Em julgamento de uma ação de abuso de poder político movida pelo PDT, o Tribunal Superior Eleitoral (TSE) formou maioria para tornar o ex-presidente Jair Bolsonaro inelegível por oito anos. A decisão ocorreu devido a uma reunião realizada por Bolsonaro com embaixadores no Palácio da Alvorada, em julho do ano anterior, na qual o então presidente atacou o sistema eleitoral.
A ministra Cármen Lúcia, vice-presidente da corte eleitoral, proferiu o voto decisivo no início da tarde desta sexta-feira (30), concordando com os argumentos do corregedor-eleitoral Benedito Gonçalves, relator do processo. Cármen Lúcia considerou que o discurso de Bolsonaro, no papel de Chefe do Executivo, foi uma estratégia eleitoral que desvirtuou a natureza institucional do encontro, ao se basear em críticas às urnas eletrônicas e na autopromoção de sua gestão.
Caso haja alguma incongruência na sentença a ser publicada, a defesa também pode entrar com embargos de declaração na Corte Eleitoral, em um pedido que será analisado posteriormente pelos magistrados.

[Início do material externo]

(* ===== verification/HostTasks.v ===== *)
(** * Host bridge tasks ([server.rs], [HostTaskRegistry])

    Every host process is driven by a bridge task.  The registry keeps the tasks
    joinable until the shutdown barrier, and keeps their process groups within
    reach of a second shutdown signal.  Each operation runs under the registry's
    mutex, so it is a function on the registry; [step] interleaves them with the
    bridges and with [join_all]. *)

From S2P Require Import Prelude.

Module HostTasks.

(** [tasks] gives each identifier the process group of its control. *)
Record registry := MkRegistry { tasks : gmap Z Z; next_id : Z; closed : bool }.

Definition default_registry : registry := MkRegistry ∅ 0 false.

(** [HostTaskRegistry::track]: [None] when the registry is closed. *)
Definition track (pid : Z) (r : registry) : option Z * registry :=
  if closed r then (None, r)
  else (Some (next_id r), MkRegistry (<[next_id r := pid]> (tasks r)) (wrap_u64 (next_id r + 1)) false).

Definition complete (id : Z) (r : registry) : registry :=
  MkRegistry (delete id (tasks r)) (next_id r) (closed r).

Definition close (r : registry) : registry := MkRegistry (tasks r) (next_id r) true.

(** The process groups [force_stop] sends SIGKILL to. *)
Definition force_stop (r : registry) : gset Z := list_to_set (map_to_list (tasks r)).*2.

(** The section of [join_all] that drains the map. *)
Definition drain (r : registry) : list Z * registry :=
  ((map_to_list (tasks r)).*1, MkRegistry ∅ (next_id r) (closed r)).

(** A bridge task: its future runs, then the guard it carries drops. *)
Record bridge := MkBridge { b_id : Z; b_pid : Z; b_running : bool }.

Inductive joiner := NotJoining | Draining | Awaiting (ids : list Z) | Joined.

(** [killed]: the process groups that were sent SIGKILL by the registry's users. *)
Record system := MkSystem
  { reg : registry; bridges : list bridge; join_all : joiner; killed : gset Z }.

Inductive step : system → system → Prop :=
(* A handler publishes its bridge; identifiers do not run out. *)
| st_track pid r id r' bs j k :
    next_id r < u64_max → track pid r = (Some id, r') →
    step (MkSystem r bs j k) (MkSystem r' (MkBridge id pid true :: bs) j k)
(* Refused: the handler kills the group and runs the bridge itself. *)
| st_refused pid r r' bs j k :
    track pid r = (None, r') → step (MkSystem r bs j k) (MkSystem r' bs j ({[pid]} ∪ k))
| st_ends r before b after j k :
    step (MkSystem r (before ++ b :: after) j k)
         (MkSystem r (before ++ MkBridge (b_id b) (b_pid b) false :: after) j k)
| st_completes r before b after j k :
    b_running b = false →
    step (MkSystem r (before ++ b :: after) j k) (MkSystem (complete (b_id b) r) (before ++ after) j k)
| st_close r bs j k : step (MkSystem r bs j k) (MkSystem (close r) bs j k)
| st_force r bs j k : step (MkSystem r bs j k) (MkSystem r bs j (force_stop r ∪ k))
| st_join r bs k : step (MkSystem r bs NotJoining k) (MkSystem (close r) bs Draining k)
| st_drain r ids r' bs k :
    drain r = (ids, r') →
    step (MkSystem r bs Draining k)
         (MkSystem r' bs (if bool_decide (ids = []) then Joined else Awaiting ids) k)
| st_awaited r bs id ids k :
    id ∉ b_id <$> bs →
    step (MkSystem r bs (Awaiting (id :: ids)) k)
         (MkSystem r bs (match ids with [] => Draining | _ => Awaiting ids end) k).

Definition init : system := MkSystem default_registry [] NotJoining ∅.
Definition reachable (s : system) : Prop := rtc step init s.

(** ** Invariant *)

Definition awaited (j : joiner) : list Z := match j with Awaiting ids => ids | _ => [] end.

(** The registry has not been drained yet. *)
Definition undrained (s : system) : Prop :=
  ∀ b, b ∈ bridges s → tasks (reg s) !! b_id b = Some (b_pid b).

Record inv (s : system) : Prop := MkInv
  { iv_ids : NoDup (b_id <$> bridges s);
    iv_fresh : 0 <= next_id (reg s) <= u64_max ∧
      (∀ b, b ∈ bridges s → b_id b < next_id (reg s)) ∧ (∀ id p, tasks (reg s) !! id = Some p → id < next_id (reg s));
    iv_reach : ∀ b, b ∈ bridges s → tasks (reg s) !! b_id b = Some (b_pid b) ∨ b_id b ∈ awaited (join_all s);
    iv_closed : join_all s ≠ NotJoining → closed (reg s) = true;
    iv_drained : match join_all s with Awaiting _ | Joined => tasks (reg s) = ∅ | _ => True end }.

Lemma tasks_init : inv init.
Proof. split; cbn; [constructor|split_and!; [done|done|set_solver|set_solver]|set_solver|done|done]. Qed.

Lemma ids_split (before : list bridge) b after :
  NoDup (b_id <$> before ++ b :: after) →
  NoDup (b_id <$> before ++ after) ∧ ∀ x, x ∈ before ++ after → b_id x ≠ b_id b.
Proof.
  rewrite !fmap_app. cbn. rewrite <-Permutation_middle. intros [Hb Hnd]%NoDup_cons. split; [done|].
  intros x Hx Heq. apply Hb. rewrite <-fmap_app, <-Heq. by apply list_elem_of_fmap_2.
Qed.

Lemma tasks_step s s' : step s s' → inv s → inv s'.
Proof.
  intros Hstep [Hnd (Hb & Hfr & Hft) Hreach Hcl Hdr].
  destruct Hstep as [pid r id r' bs j k Hlt Hrun|pid r r' bs j k Hrun|r before b after j k|r before b after j k Hend
    |r bs j k|r bs j k|r bs k|r ids r' bs k Hrun|r bs id ids k Hid]; cbn [reg bridges join_all killed] in *.
  - unfold track in Hrun. destruct (closed r) eqn:Hc; [done|]. injection Hrun as <- <-.
    assert (wrap_u64 (next_id r + 1) = next_id r + 1) as Hw.
    { unfold wrap_u64, u64_max in *. rewrite Z.mod_small; lia. }
    assert (Hj : j = NotJoining). { destruct j; [done|by discriminate Hcl..]. } subst j.
    split; cbn [reg bridges join_all tasks next_id closed fmap list_fmap b_id b_pid]; rewrite ?Hw.
    + apply NoDup_cons. split; [|done]. intros [x [Hx Hin]]%list_elem_of_fmap. specialize (Hfr x Hin). lia.
    + split_and!; [lia|lia|..].
      * intros x [-> |Hx]%elem_of_cons; cbn; [lia|]. specialize (Hfr x Hx). lia.
      * intros i p [[<- _]|[_ Hi]]%lookup_insert_Some; [lia|]. specialize (Hft i p Hi). lia.
    + intros x [-> |Hx]%elem_of_cons; left; cbn; [by rewrite lookup_insert_eq|].
      specialize (Hfr x Hx). destruct (Hreach x Hx) as [Ht|Ht]; [|by apply not_elem_of_nil in Ht].
      rewrite lookup_insert_ne by lia. done.
    + done.
    + done.
  - unfold track in Hrun. destruct (closed r) eqn:Hc; simplify_eq. split; cbn; auto.
  - assert (Hids : b_id <$> before ++ MkBridge (b_id b) (b_pid b) false :: after = b_id <$> before ++ b :: after)
      by (rewrite !fmap_app; done).
    assert (Hsame : ∀ x, x ∈ before ++ MkBridge (b_id b) (b_pid b) false :: after →
      ∃ y, y ∈ before ++ b :: after ∧ b_id y = b_id x ∧ b_pid y = b_pid x).
    { intros x Hx. rewrite elem_of_app, elem_of_cons in Hx. destruct Hx as [Hx|[-> |Hx]];
        [exists x; set_solver|exists b; set_solver|exists x; set_solver]. }
    split; cbn [reg bridges join_all]; [by rewrite Hids|split_and!; [lia|lia| |done]| |done|done].
    + intros x (y & Hy & <- & _)%Hsame. by apply Hfr.
    + intros x (y & Hy & <- & <-)%Hsame. by apply Hreach.
  - destruct (ids_split _ _ _ Hnd) as [Hnd' Hne].
    assert (Hold : ∀ x, x ∈ before ++ after → x ∈ before ++ b :: after) by set_solver.
    split; cbn [reg bridges join_all complete tasks next_id closed];
      [done|split_and!; [lia|lia|auto|by intros i p [_ Hi]%lookup_delete_Some; eauto]| |done|].
    + intros x Hx. destruct (Hreach x (Hold x Hx)) as [Ht|Ht]; [|by right]. left.
      rewrite lookup_delete_ne; [done|]. by apply not_eq_sym, Hne.
    + destruct j; [done|done|rewrite Hdr; apply delete_empty..].
  - split; cbn; auto.
  - split; cbn; auto.
  - split; cbn; auto.
  - unfold drain in Hrun. injection Hrun as <- <-.
    split; cbn [reg bridges join_all tasks next_id closed]; [done|split_and!; [lia|lia|done|set_solver]| |auto|].
    + intros x Hx. right. destruct (Hreach x Hx) as [Ht|Ht]; [|by apply not_elem_of_nil in Ht].
      assert (Hin : b_id x ∈ (map_to_list (tasks r)).*1).
      { apply list_elem_of_fmap. exists (b_id x, b_pid x). split; [done|by apply elem_of_map_to_list]. }
      case_bool_decide as Hnil; [by rewrite Hnil in Hin; apply not_elem_of_nil in Hin|done].
    + by case_bool_decide.
  - assert (Haw : awaited (match ids with [] => Draining | _ => Awaiting ids end) = ids) by by destruct ids.
    split; cbn [reg bridges join_all]; [done|done| |by intros _; apply Hcl|by destruct ids].
    intros x Hx. rewrite Haw. destruct (Hreach x Hx) as [Ht|Ht]; [by left|right]. cbn in Ht.
    apply elem_of_cons in Ht as [Ht|Ht]; [|done]. exfalso. apply Hid. rewrite <-Ht. by apply list_elem_of_fmap_2.
Qed.

Lemma tasks_reachable s : reachable s → inv s.
Proof.
  assert (Hsteps : ∀ x y, rtc step x y → inv x → inv y).
  { induction 1 as [|x y z Hstep _ IH]; [done|]. intros Hinv. by apply IH, (tasks_step x). }
  intros Hr. exact (Hsteps _ _ Hr tasks_init).
Qed.

Lemma joined_stays s s' : rtc step s s' → join_all s = Joined → join_all s' = Joined.
Proof.
  induction 1 as [|x y z Hstep _ IH]; [done|]. intros Hj. apply IH. by destruct Hstep; cbn in *; simplify_eq.
Qed.

Lemma joined_empty s : inv s → join_all s = Joined → bridges s = [].
Proof.
  intros [_ _ Hreach _ Hdr] Hj. rewrite Hj in *. destruct (bridges s) as [|b bs]; [done|].
  destruct (Hreach b) as [Ht|Ht]; [by left|by rewrite Hdr, lookup_empty in Ht|by apply not_elem_of_nil in Ht].
Qed.

(** ** Theorems *)

(** When [join_all] returns, every bridge that was ever tracked has finished and
    its guard has dropped, and no bridge is tracked afterwards, whatever the handlers
    that still run do. *)
Theorem join_all_waits_for_every_bridge s s' :
  reachable s → join_all s = Joined → rtc step s s' → bridges s' = [] ∧ closed (reg s') = true.
Proof.
  intros Hr Hj Hs. assert (Hinv : inv s') by (apply tasks_reachable; unfold reachable in *; by etrans).
  pose proof (joined_stays _ _ Hs Hj) as Hj'. split; [by apply joined_empty|].
  apply (iv_closed _ Hinv). by rewrite Hj'.
Qed.

(** [force_stop] reaches every bridge only while [join_all] has not drained the
    registry: before that, it signals the process group of every bridge; afterwards
    the registry is empty while the drained bridges still run, and it signals none
    of them. *)
Theorem force_stop_misses_drained_bridges :
  (∀ s, reachable s → awaited (join_all s) = [] → ∀ b, b ∈ bridges s → b_pid b ∈ force_stop (reg s)) ∧
  (∀ s ids, reachable s → join_all s = Awaiting ids → force_stop (close (reg s)) = ∅) ∧
  (∃ s b, reachable s ∧ b ∈ bridges s ∧ b_running b = true ∧ b_pid b ∉ killed s ∧
     b_pid b ∉ force_stop (close (reg s)) ∪ killed s).
Proof.
  split_and!.
  - intros s Hr Haw b Hb. destruct (iv_reach _ (tasks_reachable _ Hr) b Hb) as [Ht|Ht];
      [|by rewrite Haw in Ht; apply not_elem_of_nil in Ht].
    unfold force_stop. apply elem_of_list_to_set, list_elem_of_fmap. exists (b_id b, b_pid b).
    split; [done|by apply elem_of_map_to_list].
  - intros s ids Hr Hj. pose proof (iv_drained _ (tasks_reachable _ Hr)) as Hdr. rewrite Hj in Hdr.
    unfold force_stop, close. cbn. by rewrite Hdr, map_to_list_empty.
  - exists (MkSystem (MkRegistry ∅ 1 true) [MkBridge 0 700 true] (Awaiting [0]) ∅), (MkBridge 0 700 true).
    split_and!; [|set_solver|done|set_solver|vm_compute; by intros ?].
    eapply rtc_l; [exact (st_track 700 default_registry 0 (MkRegistry {[0 := 700]} 1 false) [] NotJoining ∅ eq_refl eq_refl)|].
    eapply rtc_l; [apply st_join|].
    apply rtc_once. exact (st_drain (MkRegistry {[0 := 700]} 1 true) [0] (MkRegistry ∅ 1 true) _ _ eq_refl).
Qed.

(** One bridge is tracked, ends, and is joined. *)
Lemma join_all_waits_for_every_bridge_witness :
  bridges (MkSystem (MkRegistry ∅ 1 true) [] Joined ∅) = [] ∧ closed (MkRegistry ∅ 1 true) = true.
Proof.
  apply (join_all_waits_for_every_bridge (MkSystem (MkRegistry ∅ 1 true) [] Joined ∅)
           (MkSystem (MkRegistry ∅ 1 true) [] Joined ∅)); [|reflexivity|apply rtc_refl].
  eapply rtc_l; [exact (st_track 700 default_registry 0 (MkRegistry {[0 := 700]} 1 false) [] NotJoining ∅ eq_refl eq_refl)|].
  eapply rtc_l; [apply st_join|].
  eapply rtc_l; [exact (st_drain (MkRegistry {[0 := 700]} 1 true) [0] (MkRegistry ∅ 1 true) _ _ eq_refl)|].
  eapply rtc_l; [exact (st_ends (MkRegistry ∅ 1 true) [] (MkBridge 0 700 true) [] (Awaiting [0]) ∅)|].
  eapply rtc_l; [exact (st_completes (MkRegistry ∅ 1 true) [] (MkBridge 0 700 false) [] (Awaiting [0]) ∅ eq_refl)|].
  eapply rtc_l; [apply (st_awaited (MkRegistry ∅ 1 true) [] 0 [] ∅), not_elem_of_nil|].
  apply rtc_once. exact (st_drain (MkRegistry ∅ 1 true) [] (MkRegistry ∅ 1 true) _ _ eq_refl).
Defined.
End HostTasks.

Segundo a Lei da Ficha Limpa, o resultado do julgamento tem efeitos imediatos, o que significa que Jair Bolsonaro ficará inelegível enquanto aguarda a análise de seus recursos, seja no TSE ou no STF. No entanto, a condenação não implica na cassação dos direitos políticos do ex-presidente, permitindo que ele atue como cabo eleitoral de políticos aliados nas eleições municipais previstas para o próximo ano.